■ EXERCISE GOAL:
Exact copies of all the records are to be printed.

[Saved data entries]
◇ ◇ ◇ ◇ ◇

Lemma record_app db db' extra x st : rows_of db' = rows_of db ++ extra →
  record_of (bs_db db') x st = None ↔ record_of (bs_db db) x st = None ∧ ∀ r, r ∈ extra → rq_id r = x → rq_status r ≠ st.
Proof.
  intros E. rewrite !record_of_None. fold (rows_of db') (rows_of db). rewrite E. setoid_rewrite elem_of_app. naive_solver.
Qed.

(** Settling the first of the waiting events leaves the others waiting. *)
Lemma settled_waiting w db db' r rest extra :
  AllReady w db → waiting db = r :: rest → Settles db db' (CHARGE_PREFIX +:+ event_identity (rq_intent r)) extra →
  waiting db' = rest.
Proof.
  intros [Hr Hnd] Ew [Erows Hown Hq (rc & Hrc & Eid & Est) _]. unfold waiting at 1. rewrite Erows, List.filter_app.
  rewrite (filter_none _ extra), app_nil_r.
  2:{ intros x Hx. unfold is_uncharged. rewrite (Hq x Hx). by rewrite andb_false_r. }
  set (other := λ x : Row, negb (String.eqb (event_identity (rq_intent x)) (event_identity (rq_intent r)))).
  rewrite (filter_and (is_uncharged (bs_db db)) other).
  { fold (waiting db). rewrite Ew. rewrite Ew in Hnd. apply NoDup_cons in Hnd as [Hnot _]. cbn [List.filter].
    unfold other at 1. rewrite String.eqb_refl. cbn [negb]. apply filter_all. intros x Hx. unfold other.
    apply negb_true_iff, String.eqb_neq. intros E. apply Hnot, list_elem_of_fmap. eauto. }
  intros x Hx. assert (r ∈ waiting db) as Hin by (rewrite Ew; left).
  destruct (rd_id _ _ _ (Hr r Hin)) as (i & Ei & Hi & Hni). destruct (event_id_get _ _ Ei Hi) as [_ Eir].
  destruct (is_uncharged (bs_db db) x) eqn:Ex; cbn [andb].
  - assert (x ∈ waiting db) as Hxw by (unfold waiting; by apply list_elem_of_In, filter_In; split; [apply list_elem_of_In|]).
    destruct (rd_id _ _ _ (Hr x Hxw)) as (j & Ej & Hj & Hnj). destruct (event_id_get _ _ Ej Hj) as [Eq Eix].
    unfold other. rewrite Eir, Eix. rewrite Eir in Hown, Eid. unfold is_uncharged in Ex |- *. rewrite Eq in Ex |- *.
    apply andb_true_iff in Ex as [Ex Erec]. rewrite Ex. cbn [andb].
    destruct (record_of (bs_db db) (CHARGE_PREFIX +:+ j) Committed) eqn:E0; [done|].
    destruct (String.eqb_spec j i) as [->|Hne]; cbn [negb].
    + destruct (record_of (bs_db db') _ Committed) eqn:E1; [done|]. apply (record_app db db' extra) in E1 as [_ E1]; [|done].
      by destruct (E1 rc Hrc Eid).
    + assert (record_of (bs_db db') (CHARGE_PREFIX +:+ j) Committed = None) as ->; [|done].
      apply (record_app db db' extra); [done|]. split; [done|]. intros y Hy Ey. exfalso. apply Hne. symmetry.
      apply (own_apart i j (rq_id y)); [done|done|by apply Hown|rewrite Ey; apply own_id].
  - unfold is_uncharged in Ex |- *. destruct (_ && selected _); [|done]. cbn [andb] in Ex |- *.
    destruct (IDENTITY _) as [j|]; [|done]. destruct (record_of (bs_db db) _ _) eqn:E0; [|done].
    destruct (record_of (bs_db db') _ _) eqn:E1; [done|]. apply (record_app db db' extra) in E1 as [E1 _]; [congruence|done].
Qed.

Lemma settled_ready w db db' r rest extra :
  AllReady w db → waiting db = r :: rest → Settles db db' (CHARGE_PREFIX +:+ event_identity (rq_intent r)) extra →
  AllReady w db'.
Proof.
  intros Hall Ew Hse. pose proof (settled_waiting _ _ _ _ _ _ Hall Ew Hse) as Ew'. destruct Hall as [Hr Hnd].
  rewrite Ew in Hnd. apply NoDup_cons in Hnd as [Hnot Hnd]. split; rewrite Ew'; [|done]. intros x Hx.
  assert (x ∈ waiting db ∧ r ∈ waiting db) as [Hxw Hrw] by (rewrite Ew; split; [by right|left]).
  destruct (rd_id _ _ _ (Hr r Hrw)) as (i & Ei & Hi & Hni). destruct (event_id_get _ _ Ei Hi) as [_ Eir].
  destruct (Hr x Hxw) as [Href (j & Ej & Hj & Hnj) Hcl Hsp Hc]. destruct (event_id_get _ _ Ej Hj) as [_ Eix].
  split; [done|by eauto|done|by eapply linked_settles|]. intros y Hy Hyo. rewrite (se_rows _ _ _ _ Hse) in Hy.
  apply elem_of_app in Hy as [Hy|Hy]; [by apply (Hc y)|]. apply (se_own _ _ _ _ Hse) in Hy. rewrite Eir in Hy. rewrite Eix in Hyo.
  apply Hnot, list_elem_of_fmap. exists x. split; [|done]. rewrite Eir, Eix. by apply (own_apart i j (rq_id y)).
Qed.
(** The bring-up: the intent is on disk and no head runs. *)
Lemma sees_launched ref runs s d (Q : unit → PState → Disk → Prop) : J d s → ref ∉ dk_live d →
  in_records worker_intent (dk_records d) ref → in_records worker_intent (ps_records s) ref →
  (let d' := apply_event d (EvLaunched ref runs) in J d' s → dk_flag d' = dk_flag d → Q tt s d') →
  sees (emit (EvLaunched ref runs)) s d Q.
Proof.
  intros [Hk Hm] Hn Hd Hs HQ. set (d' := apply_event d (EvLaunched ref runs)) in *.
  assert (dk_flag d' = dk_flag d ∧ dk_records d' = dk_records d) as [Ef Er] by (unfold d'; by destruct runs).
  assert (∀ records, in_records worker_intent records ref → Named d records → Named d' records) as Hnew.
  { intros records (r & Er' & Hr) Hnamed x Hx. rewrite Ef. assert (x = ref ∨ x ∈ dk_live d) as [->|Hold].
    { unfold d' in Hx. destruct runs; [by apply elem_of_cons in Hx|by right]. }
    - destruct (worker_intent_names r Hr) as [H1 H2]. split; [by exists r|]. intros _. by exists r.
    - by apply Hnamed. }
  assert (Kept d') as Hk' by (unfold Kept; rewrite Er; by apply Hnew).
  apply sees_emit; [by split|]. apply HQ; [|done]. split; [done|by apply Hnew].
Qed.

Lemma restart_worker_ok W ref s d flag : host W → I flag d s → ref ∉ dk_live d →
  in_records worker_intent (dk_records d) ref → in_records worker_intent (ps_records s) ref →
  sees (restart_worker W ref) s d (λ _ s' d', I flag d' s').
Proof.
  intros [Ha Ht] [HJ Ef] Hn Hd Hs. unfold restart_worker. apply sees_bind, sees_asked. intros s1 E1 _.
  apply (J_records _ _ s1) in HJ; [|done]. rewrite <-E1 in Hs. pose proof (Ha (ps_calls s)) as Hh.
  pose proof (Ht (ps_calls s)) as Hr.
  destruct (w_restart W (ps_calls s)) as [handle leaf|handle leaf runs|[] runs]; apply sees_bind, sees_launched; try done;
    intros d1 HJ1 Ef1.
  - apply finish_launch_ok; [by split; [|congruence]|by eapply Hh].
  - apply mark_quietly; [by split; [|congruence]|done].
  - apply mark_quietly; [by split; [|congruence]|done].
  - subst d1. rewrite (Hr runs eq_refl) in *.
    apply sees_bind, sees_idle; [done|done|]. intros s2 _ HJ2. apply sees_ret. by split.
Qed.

◇ ◇ ◇ ◇ ◇

■ RESULT FOR THIS EXERCISE:
Lemma record_app db db' extra x st : rows_of db' = rows_of db ++ extra →
  record_of (bs_db db') x st = None ↔ record_of (bs_db db) x st = None ∧ ∀ r, r ∈ extra → rq_id r = x → rq_status r ≠ st.
Proof.
  intros E. rewrite !record_of_None. fold (rows_of db') (rows_of db). rewrite E. setoid_rewrite elem_of_app. naive_solver.
Qed.

(** Settling the first of the waiting events leaves the others waiting. *)
Lemma settled_waiting w db db' r rest extra :
  AllReady w db → waiting db = r :: rest → Settles db db' (CHARGE_PREFIX +:+ event_identity (rq_intent r)) extra →
  waiting db' = rest.
Proof.
  intros [Hr Hnd] Ew [Erows Hown Hq (rc & Hrc & Eid & Est) _]. unfold waiting at 1. rewrite Erows, List.filter_app.
  rewrite (filter_none _ extra), app_nil_r.
  2:{ intros x Hx. unfold is_uncharged. rewrite (Hq x Hx). by rewrite andb_false_r. }
  set (other := λ x : Row, negb (String.eqb (event_identity (rq_intent x)) (event_identity (rq_intent r)))).
  rewrite (filter_and (is_uncharged (bs_db db)) other).
  { fold (waiting db). rewrite Ew. rewrite Ew in Hnd. apply NoDup_cons in Hnd as [Hnot _]. cbn [List.filter].
    unfold other at 1. rewrite String.eqb_refl. cbn [negb]. apply filter_all. intros x Hx. unfold other.
    apply negb_true_iff, String.eqb_neq. intros E. apply Hnot, list_elem_of_fmap. eauto. }
  intros x Hx. assert (r ∈ waiting db) as Hin by (rewrite Ew; left).
  destruct (rd_id _ _ _ (Hr r Hin)) as (i & Ei & Hi & Hni). destruct (event_id_get _ _ Ei Hi) as [_ Eir].
  destruct (is_uncharged (bs_db db) x) eqn:Ex; cbn [andb].
  - assert (x ∈ waiting db) as Hxw by (unfold waiting; by apply list_elem_of_In, filter_In; split; [apply list_elem_of_In|]).
    destruct (rd_id _ _ _ (Hr x Hxw)) as (j & Ej & Hj & Hnj). destruct (event_id_get _ _ Ej Hj) as [Eq Eix].
    unfold other. rewrite Eir, Eix. rewrite Eir in Hown, Eid. unfold is_uncharged in Ex |- *. rewrite Eq in Ex |- *.
    apply andb_true_iff in Ex as [Ex Erec]. rewrite Ex. cbn [andb].
    destruct (record_of (bs_db db) (CHARGE_PREFIX +:+ j) Committed) eqn:E0; [done|].
    destruct (String.eqb_spec j i) as [->|Hne]; cbn [negb].
    + destruct (record_of (bs_db db') _ Committed) eqn:E1; [done|]. apply (record_app db db' extra) in E1 as [_ E1]; [|done].
      by destruct (E1 rc Hrc Eid).
    + assert (record_of (bs_db db') (CHARGE_PREFIX +:+ j) Committed = None) as ->; [|done].
      apply (record_app db db' extra); [done|]. split; [done|]. intros y Hy Ey. exfalso. apply Hne. symmetry.
      apply (own_apart i j (rq_id y)); [done|done|by apply Hown|rewrite Ey; apply own_id].
  - unfold is_uncharged in Ex |- *. destruct (_ && selected _); [|done]. cbn [andb] in Ex |- *.
    destruct (IDENTITY _) as [j|]; [|done]. destruct (record_of (bs_db db) _ _) eqn:E0; [|done].
    destruct (record_of (bs_db db') _ _) eqn:E1; [done|]. apply (record_app db db' extra) in E1 as [E1 _]; [congruence|done].
Qed.

Lemma settled_ready w db db' r rest extra :
  AllReady w db → waiting db = r :: rest → Settles db db' (CHARGE_PREFIX +:+ event_identity (rq_intent r)) extra →
  AllReady w db'.
Proof.
  intros Hall Ew Hse. pose proof (settled_waiting _ _ _ _ _ _ Hall Ew Hse) as Ew'. destruct Hall as [Hr Hnd].
  rewrite Ew in Hnd. apply NoDup_cons in Hnd as [Hnot Hnd]. split; rewrite Ew'; [|done]. intros x Hx.
  assert (x ∈ waiting db ∧ r ∈ waiting db) as [Hxw Hrw] by (rewrite Ew; split; [by right|left]).
  destruct (rd_id _ _ _ (Hr r Hrw)) as (i & Ei & Hi & Hni). destruct (event_id_get _ _ Ei Hi) as [_ Eir].
  destruct (Hr x Hxw) as [Href (j & Ej & Hj & Hnj) Hcl Hsp Hc]. destruct (event_id_get _ _ Ej Hj) as [_ Eix].
  split; [done|by eauto|done|by eapply linked_settles|]. intros y Hy Hyo. rewrite (se_rows _ _ _ _ Hse) in Hy.
  apply elem_of_app in Hy as [Hy|Hy]; [by apply (Hc y)|]. apply (se_own _ _ _ _ Hse) in Hy. rewrite Eir in Hy. rewrite Eix in Hyo.
  apply Hnot, list_elem_of_fmap. exists x. split; [|done]. rewrite Eir, Eix. by apply (own_apart i j (rq_id y)).
Qed.
(** The bring-up: the intent is on disk and no head runs. *)
Lemma sees_launched ref runs s d (Q : unit → PState → Disk → Prop) : J d s → ref ∉ dk_live d →
  in_records worker_intent (dk_records d) ref → in_records worker_intent (ps_records s) ref →
  (let d' := apply_event d (EvLaunched ref runs) in J d' s → dk_flag d' = dk_flag d → Q tt s d') →
  sees (emit (EvLaunched ref runs)) s d Q.
Proof.
  intros [Hk Hm] Hn Hd Hs HQ. set (d' := apply_event d (EvLaunched ref runs)) in *.
  assert (dk_flag d' = dk_flag d ∧ dk_records d' = dk_records d) as [Ef Er] by (unfold d'; by destruct runs).
  assert (∀ records, in_records worker_intent records ref → Named d records → Named d' records) as Hnew.
  { intros records (r & Er' & Hr) Hnamed x Hx. rewrite Ef. assert (x = ref ∨ x ∈ dk_live d) as [->|Hold].
    { unfold d' in Hx. destruct runs; [by apply elem_of_cons in Hx|by right]. }
    - destruct (worker_intent_names r Hr) as [H1 H2]. split; [by exists r|]. intros _. by exists r.
    - by apply Hnamed. }
  assert (Kept d') as Hk' by (unfold Kept; rewrite Er; by apply Hnew).
  apply sees_emit; [by split|]. apply HQ; [|done]. split; [done|by apply Hnew].
Qed.

Lemma restart_worker_ok W ref s d flag : host W → I flag d s → ref ∉ dk_live d →
  in_records worker_intent (dk_records d) ref → in_records worker_intent (ps_records s) ref →
  sees (restart_worker W ref) s d (λ _ s' d', I flag d' s').
Proof.
  intros [Ha Ht] [HJ Ef] Hn Hd Hs. unfold restart_worker. apply sees_bind, sees_asked. intros s1 E1 _.
  apply (J_records _ _ s1) in HJ; [|done]. rewrite <-E1 in Hs. pose proof (Ha (ps_calls s)) as Hh.
  pose proof (Ht (ps_calls s)) as Hr.
  destruct (w_restart W (ps_calls s)) as [handle leaf|handle leaf runs|[] runs]; apply sees_bind, sees_launched; try done;
    intros d1 HJ1 Ef1.
  - apply finish_launch_ok; [by split; [|congruence]|by eapply Hh].
  - apply mark_quietly; [by split; [|congruence]|done].
  - apply mark_quietly; [by split; [|congruence]|done].
  - subst d1. rewrite (Hr runs eq_refl) in *.
    apply sees_bind, sees_idle; [done|done|]. intros s2 _ HJ2. apply sees_ret. by split.
Qed.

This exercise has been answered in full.